§ **TASK**
From the line with "writable : bool;" through the line with "[document.documentElement], the [aria-label]", inclusive, return each line of the data below exactly and leave the rest out.

═══ RECORDS FOR THE TASK

(** The body shared by [get_all_marker_pos_arr2d] and
    [get_all_marker_pos_arr3d], with [msg] at its default [False]: an
    array of zeros with one row [row0] per frame, filled marker by marker
    with [upd idx].  The call
    [get_marker_data(itf, mkr_name, blocked_nan, msg)] passes [msg] in the
    position of [start_frame]. *)
Definition all_marker_pos {R} (row0 : nat -> R)
    (upd : nat -> R -> option V3 -> R) (itf : t) (blocked_nan : bool)
    : outcome (list R) :=
  let msg := 0%Z in
  match get_marker_names itf with
  | None => Throw TypeError
  | Some mkr_names =>
      let n_frs := get_num_frames itf in
      if (n_frs <? 0)%Z then Throw ValueError else
      let mkr_coords_all :=
        replicate (Z.to_nat n_frs) (row0 (length mkr_names)) in
      for_each
        (fun mkr_coords_all '(idx, mkr_name) =>
           mkr_data ← get_marker_data itf mkr_name blocked_nan (Some msg) None;
           match mkr_data with
           | None => Throw TypeError
           | Some mkr_data => assign_rows (upd idx) mkr_coords_all (pos mkr_data)
           end)
        (enumerate mkr_names) mkr_coords_all
  end.

(** [get_all_marker_pos_arr2d]: shape (n, m*3),
    [mkr_coords_all[:, 3*idx+0:3*idx+3] = mkr_data[:, 0:3]]. *)
Definition get_all_marker_pos_arr2d (itf : t) (blocked_nan : bool)
    : outcome (list (list cell)) :=
  all_marker_pos (fun m => replicate (m * 3)%nat (Some 0))
                 (fun idx row v => set_row row (3 * idx)%nat v)
                 itf blocked_nan.

(** [get_all_marker_pos_arr3d]: shape (n, m, 3),
    [mkr_coords_all[:, idx, 0:3] = mkr_coords[:, 0:3]]. *)
Definition get_all_marker_pos_arr3d (itf : t) (blocked_nan : bool)
    : outcome (list (list (option V3))) :=
  all_marker_pos (fun m => replicate m (Some vzero))
                 (fun idx row v => <[idx := v]> row)
                 itf blocked_nan.

End Itf.

(** ** Vocabulary for the accessors *)

(** [i] is the first position of [mkr_name] among [mkr_names]. *)
Definition first_position (mkr_names : list string) (mkr_name : string)
    (i : nat) : Prop :=
  mkr_names !! i = Some mkr_name /\
  forall j, (j < i)%nat -> mkr_names !! j <> Some mkr_name.

(** The coordinate row read for a sample: NaN if [blocked_nan] is set and
    the residual is (close to) -1. *)
Definition masked (blocked_nan : bool) (sample : V3 * Q) : option V3 :=
  if blocked_nan && isclose sample.2 (-1) then None else Some sample.1.

(** The three cells of a coordinate row, as a list. *)
Definition cell_list (v : option V3) : list Itf.cell :=
  let '(x, y, z) := Itf.cells v in [x; y; z].
(** * OpenPlanter: demo-mode censoring ([agent/demo.py]) and the model client

    Part I embeds [agent/demo.py]: the literal path-segment replacements, the
    two entity regular expressions with the backtracking semantics of
    Python's [re], the whitelist test of [_replace_entity],
    [DemoCensor.censor_text], and then [DemoCensor.censor_rich_text] and the
    render hook [DemoRenderHook] over the objects of Rich.

    Part II models the streaming model client from the specification: its
    source, [agent/model.py], is missing; only [tests/test_model.py] is
    there.

    Parts III and IV hold the results on the two; the results on the render
    hook follow those on the censor. *)

From Stdlib Require Import String Ascii.
From Stdlib Require Import List NArith Bool Lia Arith Sorted Permutation.
Import ListNotations.

(* ================================================================== *)
(** * Part I: [agent/demo.py]                                          *)
(* ================================================================== *)

Module Demo.

(** ** Python text

    A Python [str] is a sequence of Unicode code points and [len] counts
    code points, so a string is a list of code points here (the block
    character U+2588 is one element, as in Python). *)

Definition char := N.
Definition pystr := list char.

(** ["█"] *)
Definition block : char := 9608%N.

(** An ASCII literal of the source as a Python string. *)
Definition of_string (s : string) : pystr :=
  map N_of_ascii (list_ascii_of_string s).
(** * MVPfolio: the page script [js/main.js]

  A shallow embedding of the modules of [js/main.js] that carry state
  (ThemeToggle, SmoothScroll, ScrollReveal, MobileMenu) and the
  properties the specification states about them.

  The browser objects the script talks to are modelled by the part of
  their state the script reads or writes:
  - [localStorage] is a finite map from keys to strings, together with
    two flags saying whether a read or a write raises;
  - an element's [classList] is the list of its class tokens;
  - an attribute is an [option string] ([None]: the attribute is absent,
    [getAttribute] answers [null]);
  - a call that may raise returns a [completion]. *)

From stdpp Require Import base option list strings gmap.

Local Open Scope string_scope.
Local Open Scope nat_scope.

(** ** JavaScript values and completions *)

Module JS.

Inductive exn : Type :=
| SecurityError
| QuotaExceededError
| SyntaxError
| TypeError
| ReferenceError.

(** The outcome of evaluating a call: a value, or a raised exception. *)
Inductive completion (A : Type) : Type :=
| Normal (a : A)
| Throw (e : exn).
Arguments Normal {A} a.
Arguments Throw {A} e.

(** Truthiness of a value of type [string | null]: [null] and the empty
    string are falsy. *)
Definition truthy (v : option string) : bool :=
  match v with
  | Some s => bool_decide (s ≠ "")
  | None => false
  end.

(** [a || b] for [a : string | null] and [b : string]. *)
Definition or_else (a : option string) (b : string) : string :=
  match a with
  | Some s => if truthy a then s else b
  | None => b
  end.

(** DOMTokenList: [classList.contains], [add], [remove], [toggle]. *)
Definition contains (c : string) (l : list string) : bool :=
  bool_decide (c ∈ l).

Definition classList_add (c : string) (l : list string) : list string :=
  if contains c l then l else (l ++ [c])%list.

Definition classList_remove (c : string) (l : list string) : list string :=
  filter (λ x, x ≠ c) l.

Definition classList_toggle (c : string) (l : list string)
  : list string * bool :=
  if contains c l then (classList_remove c l, false)
  else ((l ++ [c])%list, true).

(** [window.matchMedia]: absent in old environments, otherwise a function
    from a media query to its current [matches] flag.  The object it
    returns, a MediaQueryList, has the method [addEventListener] only in
    newer environments; older ones offer [addListener] alone, and calling
    the missing method raises a [TypeError]. *)
Record window : Type := {
  matchMedia : option (string → bool);
  mediaQueryList_addEventListener : bool;
  has_IntersectionObserver : bool
}.

(** Web Storage restricted to what the script uses it for. *)
Record Storage : Type := {
  readable : bool;
  writable : bool;
  items : gmap string string
}.

Definition getItem (s : Storage) (k : string) : completion (option string) :=
  if readable s then Normal (items s !! k) else Throw SecurityError.

Definition setItem (s : Storage) (k v : string) : completion Storage :=
  if writable s
  then Normal {| readable := readable s; writable := writable s;
                 items := <[k := v]> (items s) |}
  else Throw QuotaExceededError.

End JS.

Import JS.

(** ** Theme Toggle Module *)

Module ThemeToggle.

Definition STORAGE_KEY : string := "theme-preference".

(** What the module reads and writes: the [data-theme] attribute of
    [document.documentElement], the [aria-label] of the
    [[data-theme-toggle]] element when the document has one, and
    [localStorage]. *)
Record page : Type := {
  data_theme : option string;
  toggle : option (option string);
  localStorage : Storage
}.

(** The listeners [init] registers. *)
Record listeners : Type := {
  toggle_click : bool;
  system_change : bool
}.

Definition getSavedTheme (p : page) : option string :=
  match getItem (localStorage p) STORAGE_KEY with
  | Normal v => v
  | Throw _ => None
  end.

Definition getSystemTheme (w : window) : string :=
  match matchMedia w with
  | Some mm => if mm "(prefers-color-scheme: dark)" then "dark" else "light"
  | None => "light"
  end.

══════

§ **TASK SOLUTION**
  writable : bool;
  items : gmap string string
}.

Definition getItem (s : Storage) (k : string) : completion (option string) :=
  if readable s then Normal (items s !! k) else Throw SecurityError.

Definition setItem (s : Storage) (k v : string) : completion Storage :=
  if writable s
  then Normal {| readable := readable s; writable := writable s;
                 items := <[k := v]> (items s) |}
  else Throw QuotaExceededError.

End JS.

Import JS.

(** ** Theme Toggle Module *)

Module ThemeToggle.

Definition STORAGE_KEY : string := "theme-preference".

(** What the module reads and writes: the [data-theme] attribute of
    [document.documentElement], the [aria-label] of the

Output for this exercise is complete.